I have a large file ~10 GB that is comma delimited. Each row starts with a 2 character code that tells what type of row it is as each row is a different type of event. Currently I read the file into R, then use a regex to split it into different pieces based on code then write the resulting objects to a flat file.

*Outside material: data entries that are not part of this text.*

(** * NRL Picks 2.0: the rating, pricing and staking core of nrl_picks_v2.py

    A shallow embedding of the predictive-and-decision pipeline of
    [nrl_picks_v2.py]: the logistic transform, two-way de-vigorization, the
    fractional Kelly stake, the Elo replay [run_elo], the grid search
    [tune_elo] and the pick aggregation loop of [main], followed by the
    properties the specification states about them.

    Number model.  Python [float] values are modelled by real numbers with
    exact arithmetic ([10.0**y] is [Rpower 10 y], [math.log] is [ln],
    [math.log1p m] is [ln (1 + m)]).  Rounding, overflow, infinities and NaN
    of binary64 are outside this model; a statement below is a statement
    about the exact-arithmetic reading of the code unless it names a
    rounding.

    The two probability utilities promise ranges, and a range is where
    binary64 and exact arithmetic part.  They are therefore read twice more:
    with every operation followed by a rounding ([logistic_rnd],
    [devig_two_way_rnd]), and on the kernel's binary64 numbers
    ([logistic_f64], [devig_two_way_f64]).

    Source text.  [run_elo] reads the away score as [r.as].  [as] is a
    reserved word of Python, so the interpreter rejects that spelling when it
    parses the file; the embedding reads it as what it denotes, the column
    ["as"] of the row (field [as_] below). *)

From Stdlib Require Import Reals Lra Lia ZArith List.
From Stdlib Require Import Sorting.Sorted Sorting.Permutation.
From Stdlib Require Import Strings.String Strings.Ascii Structures.OrderedTypeEx.
From Stdlib Require Import Zfloor.
From Stdlib Require Import PrimFloat.
From stdpp Require Import gmap strings.
(** * Vectara indexer and SQL cache: a shallow embedding

    Two Python components are embedded here:
    - [destination_vectara/indexer.py]: class [VectaraIndexer];
    - [airbyte_lib/caches/bases/sql.py]: class [SQLCache].

    Python [str] values are Rocq [string]s, read as sequences of code points
    below 256.  Stateful methods live in a state-and-exception monad: a
    raised exception keeps the side effects made before it. *)

From Stdlib Require Import ZArith Ascii String List Bool Lia OrdersEx.
From Stdlib Require Import SpecFloat DecimalN DecimalPos.
From stdpp Require Import base option list strings gmap.

Local Open Scope string_scope.
Local Open Scope Z_scope.
Local Open Scope list_scope.

(** ** Python strings *)

(** [str.lower()] on code points below 256: [A-Z], and the Latin-1 capitals
    U+00C0..U+00DE except the multiplication sign U+00D7, move up by 32. *)
Definition lower_char (c : ascii) : ascii :=
  let n := N_of_ascii c in
  if ((65 <=? n) && (n <=? 90))%N
     || ((192 <=? n) && (n <=? 222) && negb (n =? 215))%N
  then ascii_of_N (n + 32) else c.

Fixpoint str_map (f : ascii -> ascii) (s : string) : string :=
  match s with
  | EmptyString => EmptyString
  | String c r => String (f c) (str_map f r)
  end.

Definition lower (s : string) : string := str_map lower_char s.

(** [s.replace(old, new)] for one-character [old] and [new]. *)
Definition replace_char (old new : ascii) (s : string) : string :=
  str_map (fun c => if Ascii.eqb c old then new else c) s.

(** ** SQLCache: name normalization (sql.py, lines 197-207) *)

Definition _normalize_column_name (raw_name : string) : string :=
  replace_char "-" "_" (replace_char " " "_" (lower raw_name)).

Definition _normalize_table_name (raw_name : string) : string :=
  replace_char "-" "_" (replace_char " " "_" (lower raw_name)).

(** What normalization does to one character. *)
Definition normalize_char (c : ascii) : ascii :=
  if Ascii.eqb c " " || Ascii.eqb c "-" then "_"%char else lower_char c.

(** ** Exceptions and the state-and-exception monad *)

Inductive exn : Type :=
| TypeError (msg : string)
| KeyError (key : string)
| AttributeError (attr : string)
| ValueError (msg : string)
| NotImplementedError (msg : string)
| RemoteError (msg : string).
(** [RemoteError] stands for whatever an external call raises: a network
    failure, [raise_for_status], a body that is not JSON, an SQL error. *)

Inductive result (A : Type) : Type :=
| Ok (a : A)
| Raise (e : exn).
Arguments Ok {A} a.
Arguments Raise {A} e.

(** A method body: it reads and writes the state [S]; when it raises, the
    writes made so far stay. *)
Definition M (S A : Type) : Type := S -> result A * S.

#[global] Instance M_ret {S} : MRet (M S) := fun A a s => (Ok a, s).
#[global] Instance M_bind {S} : MBind (M S) := fun A B k m s =>
  match m s with
  | (Ok a, s') => k a s'
  | (Raise e, s') => (Raise e, s')
  end.
#[global] Instance M_throw {S} : MThrow exn (M S) := fun A e s => (Raise e, s).

Definition get_state {S} : M S S := fun s => (Ok s, s).
Definition modify_state {S} (f : S -> S) : M S unit := fun s => (Ok tt, f s).
Definition lift_result {S A} (r : result A) : M S A := fun s => (r, s).

(** [try: body except Exception as e: handler e]. *)
Definition try_except {S A} (body : M S A) (handler : exn -> M S A) : M S A :=
  fun s => match body s with
           | (Ok a, s') => (Ok a, s')
           | (Raise e, s') => handler e s'
           end.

I'm curious if there's a more direct way to do this (read a row, determine row type and append the row to the appropriate flat file (there will be 7 total)) in Python, bash, sed/awk, etc.
Data looks like this:
01,[email protected],20140101120000,campaign1
02,201420140101123000,123321,Xjq12090,TX
02,201420140101123000,123321,Xjq12090,AK
...
Any suggestions would be appreciated.
Using awk you can do:
awk -F, '{fn=$1 ".txt"; print > fn}' file
If you want to keep it clean by closing all file handles in the end use this awk:
awk -F, '!($1 in files){files[$1]=$1 ".txt"} {print > files[$1]}
END {for (f in files) close(files[$f])}' file
If you don't care about performance, or trust your OS/filesystem/drive's disk caching:
with open('hugedata.txt') as infile:
for line in infile:
with open(line[:2] + '.txt', 'a') as outfile:
outfile.write(line)
However, constantly reopening and reclosing (and therefore flushing) the files is going to mean you never get the benefit of buffering, and there's only so much a disk cache can do to make up for that, so, you might want to consider pre-opening all the files. Since there are only 7 of them, that's pretty easy:
files = { format(i, '{:02}'): open(format(i, '{:02}.txt'), 'w') for i in range(1, 8)}
try:
with open('hugedata.txt') as infile:
for line in infile:
files[line[:2]].write(line)
finally:
for file in files:
file.close()
Or, more robustly:
files = collections.defaultdict(lambda s: open(s+'.txt', 'w'))
try:
with open('hugedata.txt') as infile:
for line in infile:
files[line[:2]].write(line)
finally:
for file in files:
file.close()
(You can write a with statement that does the closing automatically, but it'll be different in different Python versions; this is a bit clunky, but works with everything from 2.4 to 3.5, and probably beyond, and since you haven't told us your platform or Python version, it seemed safer.)